## WORK REQUIRED
Return every record exactly. Omit nothing.

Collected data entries
(** ** Threads *)
(** Where a thread is inside RecoveryVerifyScreenLock or one of the functions
    that change the credential. *)
Inductive Place :=
  | Entered (token checked_revision : Z) (secret : string)
  | Compared (token checked_revision : Z) (result : Result)
  | Stored (q : Request).
Record System := MkSystem { store : Store; gate : Gate; threads : gmap nat Place }.
Inductive Action :=
  | Begin (ambient : bool) (e : Environment) (c : Calls)
  | End_ (token : Z)
  | Shutdown
  | Consume (token : Z)
  | Poll (token : Z) (e : Environment)
  | Reap
  | VerifyEnter (thread : nat) (token : Z) (secret : string)
  | VerifyCompare (thread : nat) (e : Environment) (c : Calls)
  | VerifyLeave (thread : nat)
  | ChangeStore (thread : nat) (q : Request) (e : Environment) (c : Calls)
  | ChangeGate (thread : nat).
(** What an action did, for those who watch. *)
Inductive Event :=
  | Began (token : Z) (locked finger : bool)  (* a lock screen, whether it asks for a proof, whether the lock allows a finger *)
  | Ended                                     (* it is gone, without an unlock *)
  | Opened (thread : nat) (token : Z) (record : Lock) (secret : string)  (* a secret was accepted *)
  | Granted (token : Z) (by_secret : option nat)   (* the unlock is granted: by that thread's secret, or a fingerprint *)
  | Changed                                   (* a new credential took effect *)
  | Unlocked (token : Z) (locked : bool).
Definition with_gate (s : System) (g : Gate) : System := MkSystem (store s) g (threads s).
Definition step (a : Action) (s : System) : option (list Event * System) :=
  let g := gate s in
  match a with
  | Begin ambient e c =>
      let g' := RecoveryBeginScreenLock ambient e c (store s) g in
      Some ([Began (generation g') (required g') (st_fingerprint (RecoveryScreenLockStatus e c (store s)))], with_gate s g')
  | End_ token =>
      Some (if active g && (token =? generation g) then [Ended] else [], with_gate s (RecoveryEndScreenLock token g))
  | Shutdown => Some ([Ended], with_gate s (RecoveryShutdownScreenFingerprint g))
  | Consume token =>
      let '(unlocked, g') := RecoveryConsumeScreenUnlock token g in
      Some (if unlocked then [Unlocked token (required g)] else [], with_gate s g')
  | Poll token e =>
      let '(_, g') := RecoveryPollScreenFingerprint token e g in
      Some (if negb (granted g) && granted g' then [Granted token None] else [], with_gate s g')
  | Reap => if 0 <? closing_children g then Some ([], with_gate s (Reaped g)) else None
  | VerifyEnter t token secret =>
      match threads s !! t with
      | Some _ => None
      | None =>
          match VerifyScreenLock_enter token g with
          | inl _ => Some ([], s)
          | inr checked_revision => Some ([], MkSystem (store s) g (<[t := Entered token checked_revision secret]> (threads s)))
          end
      end
  | VerifyCompare t e c =>
      match threads s !! t with
      | Some (Entered token checked_revision secret) =>
          if negb (data_available e) then Some ([], MkSystem (store s) g (delete t (threads s)))
          else
          let '(result, store') := perform euid c (RVerify secret) (store s) in
          Some (if ok result then [Opened t token (Read euid (c_read c) (dir_now (disk (store s)))) secret] else [],
                MkSystem store' g (<[t := Compared token checked_revision result]> (threads s)))
      | _ => None
      end
  | VerifyLeave t =>
      match threads s !! t with
      | Some (Compared token checked_revision result) =>
          let '(_, g') := VerifyScreenLock_leave token checked_revision result g in
          Some (if negb (granted g) && granted g' then [Granted token (Some t)] else [],
                MkSystem (store s) g' (delete t (threads s)))
      | _ => None
      end
  | ChangeStore t q e c =>
      match threads s !! t, q with
      | Some _, _ | _, RVerify _ => None
      | None, _ =>
          if negb (data_available e) then Some ([], s)
          else
          let '(result, store') := perform euid c q (store s) in
          Some ([], MkSystem store' g (if ok result then <[t := Stored q]> (threads s) else threads s))
      end
  | ChangeGate t =>
      match threads s !! t with
      | Some (Stored q) =>
          let g' := match q with
            | RSet _ _ _ _ => SetScreenLock_gate g
            | RRemove _ => RemoveScreenLock_gate g
            | _ => SetScreenFingerprint_gate g
            end in
          Some ([Changed], MkSystem (store s) g' (delete t (threads s)))
      | _ => None
      end
  end.
Fixpoint run (acts : list Action) (s : System) : option (list Event * System) :=
  match acts with
  | [] => Some ([], s)
  | a :: acts => '(es, s1) ← step a s; '(es', s2) ← run acts s1; Some (es ++ es', s2)
  end.
Definition start (store : Store) : System := MkSystem store initial_gate ∅.
End Gate_.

## OUTPUT FOR THIS EXERCISE
(** ** Threads *)
(** Where a thread is inside RecoveryVerifyScreenLock or one of the functions
    that change the credential. *)
Inductive Place :=
  | Entered (token checked_revision : Z) (secret : string)
  | Compared (token checked_revision : Z) (result : Result)
  | Stored (q : Request).
Record System := MkSystem { store : Store; gate : Gate; threads : gmap nat Place }.
Inductive Action :=
  | Begin (ambient : bool) (e : Environment) (c : Calls)
  | End_ (token : Z)
  | Shutdown
  | Consume (token : Z)
  | Poll (token : Z) (e : Environment)
  | Reap
  | VerifyEnter (thread : nat) (token : Z) (secret : string)
  | VerifyCompare (thread : nat) (e : Environment) (c : Calls)
  | VerifyLeave (thread : nat)
  | ChangeStore (thread : nat) (q : Request) (e : Environment) (c : Calls)
  | ChangeGate (thread : nat).
(** What an action did, for those who watch. *)
Inductive Event :=
  | Began (token : Z) (locked finger : bool)  (* a lock screen, whether it asks for a proof, whether the lock allows a finger *)
  | Ended                                     (* it is gone, without an unlock *)
  | Opened (thread : nat) (token : Z) (record : Lock) (secret : string)  (* a secret was accepted *)
  | Granted (token : Z) (by_secret : option nat)   (* the unlock is granted: by that thread's secret, or a fingerprint *)
  | Changed                                   (* a new credential took effect *)
  | Unlocked (token : Z) (locked : bool).
Definition with_gate (s : System) (g : Gate) : System := MkSystem (store s) g (threads s).
Definition step (a : Action) (s : System) : option (list Event * System) :=
  let g := gate s in
  match a with
  | Begin ambient e c =>
      let g' := RecoveryBeginScreenLock ambient e c (store s) g in
      Some ([Began (generation g') (required g') (st_fingerprint (RecoveryScreenLockStatus e c (store s)))], with_gate s g')
  | End_ token =>
      Some (if active g && (token =? generation g) then [Ended] else [], with_gate s (RecoveryEndScreenLock token g))
  | Shutdown => Some ([Ended], with_gate s (RecoveryShutdownScreenFingerprint g))
  | Consume token =>
      let '(unlocked, g') := RecoveryConsumeScreenUnlock token g in
      Some (if unlocked then [Unlocked token (required g)] else [], with_gate s g')
  | Poll token e =>
      let '(_, g') := RecoveryPollScreenFingerprint token e g in
      Some (if negb (granted g) && granted g' then [Granted token None] else [], with_gate s g')
  | Reap => if 0 <? closing_children g then Some ([], with_gate s (Reaped g)) else None
  | VerifyEnter t token secret =>
      match threads s !! t with
      | Some _ => None
      | None =>
          match VerifyScreenLock_enter token g with
          | inl _ => Some ([], s)
          | inr checked_revision => Some ([], MkSystem (store s) g (<[t := Entered token checked_revision secret]> (threads s)))
          end
      end
  | VerifyCompare t e c =>
      match threads s !! t with
      | Some (Entered token checked_revision secret) =>
          if negb (data_available e) then Some ([], MkSystem (store s) g (delete t (threads s)))
          else
          let '(result, store') := perform euid c (RVerify secret) (store s) in
          Some (if ok result then [Opened t token (Read euid (c_read c) (dir_now (disk (store s)))) secret] else [],
                MkSystem store' g (<[t := Compared token checked_revision result]> (threads s)))
      | _ => None
      end
  | VerifyLeave t =>
      match threads s !! t with
      | Some (Compared token checked_revision result) =>
          let '(_, g') := VerifyScreenLock_leave token checked_revision result g in
          Some (if negb (granted g) && granted g' then [Granted token (Some t)] else [],
                MkSystem (store s) g' (delete t (threads s)))
      | _ => None
      end
  | ChangeStore t q e c =>
      match threads s !! t, q with
      | Some _, _ | _, RVerify _ => None
      | None, _ =>
          if negb (data_available e) then Some ([], s)
          else
          let '(result, store') := perform euid c q (store s) in
          Some ([], MkSystem store' g (if ok result then <[t := Stored q]> (threads s) else threads s))
      end
  | ChangeGate t =>
      match threads s !! t with
      | Some (Stored q) =>
          let g' := match q with
            | RSet _ _ _ _ => SetScreenLock_gate g
            | RRemove _ => RemoveScreenLock_gate g
            | _ => SetScreenFingerprint_gate g
            end in
          Some ([Changed], MkSystem (store s) g' (delete t (threads s)))
      | _ => None
      end
  end.
Fixpoint run (acts : list Action) (s : System) : option (list Event * System) :=
  match acts with
  | [] => Some ([], s)
  | a :: acts => '(es, s1) ← step a s; '(es', s2) ← run acts s1; Some (es ++ es', s2)
  end.
Definition start (store : Store) : System := MkSystem store initial_gate ∅.
End Gate_.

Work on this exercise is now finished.